Black intellectuals have been especially hard on The Help for its relegation of Black actors to subservient roles. Ms. Davis and Ms. Spencer recently fought back in a memorable exchange with Tavis Smiley in which Ms. Davis told him, “That mindset you have is destroying Black artists.” The Oscar nominees argued that for artistic reasons, Black actors need to be free to take on the widest possible range of roles — even unflattering roles — just like any other actors. Moreover, for business reasons, they cannot afford to restrict themselves to playing roles that cast African-Americans in the best possible light.
Critics of Hollywood’s neglect of Black actors look too much at cinema’s artistic core and not enough at its commercial dimension. It is said that the problem with film as a business is that it’s an art, but the problem with film as an art is that it’s a business. Hollywood gives Black actors a raw deal for reasons of profitability: Not enough moviegoers are willing to pay to see African-Americans in lead roles. Producer/director George Lucas has confirmed this, publicly admitting that he had to pay out of pocket to produce and distribute the recent film Red Tails — based on the story of the African-American Tuskegee Airmen of World War II — because major film studios refused to do so. What’s more, Hollywood insiders have noted that even Black moviegoers don’t turn out in large numbers to see “Black movies” with insufficient entertainment value.

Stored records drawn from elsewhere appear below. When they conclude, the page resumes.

(* ===== verification/Access.v ===== *)
(** Access control of the escrow contract ([access.rs]): role checks, the
    reentrancy lock, rate limits and the ring-buffer audit log of admin actions. *)
From S2P Require Import Prelude Host CoreTypes TopPayers CoreStore.

Definition ADMIN_ACTION_LOG_CAPACITY : Z := 50.

Section access.
Context {X : Type}.
Abbreviation W := (world DataKey X Event).
Abbreviation IO := (M W ContractError).

(** ** Roles *)
Definition require_admin : IO unit :=
  admin ← get Key.Admin;
  admin ← ok_or admin Err.Unauthorized;
  require_auth admin.

Definition require_submitter (caller : Address) : IO unit := require_auth caller.

Definition require_submitter_by_id (caller : Address) (invoice_id : Z) : IO unit :=
  b ← invoice_exists invoice_id;
  reject_if (negb b) Err.InvoiceNotFound;;
  invoice ← load_invoice invoice_id;
  require_auth caller;;
  reject_if (negb (bool_decide (caller = i_freelancer invoice))) Err.Unauthorized.

Definition require_payer_by_id (invoice_id : Z) : IO unit :=
  b ← invoice_exists invoice_id;
  reject_if (negb b) Err.InvoiceNotFound;;
  invoice ← load_invoice invoice_id;
  require_auth (i_payer invoice).

Definition require_lp (caller : Address) : IO unit := require_auth caller.

(** The scan [for i in 0..funders.len() { if funders.get(i).0 == caller ... }] *)
Definition is_funder (caller : Address) (funders : list (Address * Z)) : bool :=
  existsb (λ p, bool_decide (p.1 = caller)) funders.

Definition require_lp_by_id (caller : Address) (invoice_id : Z) : IO unit :=
  b ← invoice_exists invoice_id;
  reject_if (negb b) Err.InvoiceNotFound;;
  require_auth caller;;
  funders ← get_invoice_funders invoice_id;
  reject_if (negb (is_funder caller funders)) Err.Unauthorized.

(** ** Reentrancy lock *)
Definition lock_reentrancy : IO unit :=
  locked ← get_or Key.ReentrancyLock false;
  reject_if locked Err.Reentrancy;;
  put Key.ReentrancyLock true.
Definition unlock_reentrancy : IO unit := put Key.ReentrancyLock false.

(** ** Rate limits *)
Definition check_rate_limit (fn_name : Symbol) (cooldown_ledgers : Z) : IO unit :=
  last_ledger ← get (Key.RateLimit fn_name);
  current_ledger ← sequence;
  reject_if (match last_ledger with
             | Some last => current_ledger <? sat_u32 (last + cooldown_ledgers)
             | None => false
             end) Err.RateLimited;;
  put (Key.RateLimit fn_name) current_ledger.

Definition clear_rate_limit (fn_name : Symbol) : IO unit := remove (Key.RateLimit fn_name).

(** ** Audit log *)
Definition record_admin_action (action : Symbol) : IO unit :=
  admin ← get Key.Admin;
  match admin with
  | None => mret tt
  | Some admin =>
      seq ← get_or Key.AdminActionCount 0;
      ledger ← sequence;
      now ← timestamp;
      put (Key.AdminActionLog (seq mod ADMIN_ACTION_LOG_CAPACITY))
        (mkAdminActionRecord seq action admin ledger now);;
      next ← unwrap (chk_u64 (seq + 1));
      put Key.AdminActionCount next
  end.

(** The record with sequence number [seq], if its slot is filled. *)
Definition admin_action_at (w : W) (seq : Z) : option AdminActionRecord :=
  store w (Key.AdminActionLog (seq mod ADMIN_ACTION_LOG_CAPACITY)).

Definition get_recent_admin_actions (limit : Z) : IO (list AdminActionRecord) :=
  total ← get_or Key.AdminActionCount 0;
  let count := Z.min (Z.min limit ADMIN_ACTION_LOG_CAPACITY) total in
  reads (λ w, omap (λ i : nat, admin_action_at w (total - 1 - Z.of_nat i))
                (seq 0 (Z.to_nat count))).
End access.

This speaks to a discomfiting reality that must be addressed in order to make sense of this issue: People are generally more likely to respond to stories featuring characters to whom they can relate culturally. As long as the United States remains a mostly non-Black country, this will continue to discourage Hollywood from investing in Black-oriented productions — and understandably so. Movie studios are not charities; we can hardly expect them to turn out unprofitable films simply to pay tribute to the African-American experience.
We ignore the “business” in “show business” at our own peril. Wealthy Black actors and filmmakers — and sympathizers like George Lucas — will have to step up to the plate and finance the telling of our tales independently. This would mirror the financial intervention of a number of Black celebrities to rescue Spike Lee’s cash-strapped Malcolm X from cancellation a generation ago, only on a larger scale. Such collective self-reliance would be a welcome development for the Black community — and the best way to do our brightest stars justice on the silver screen.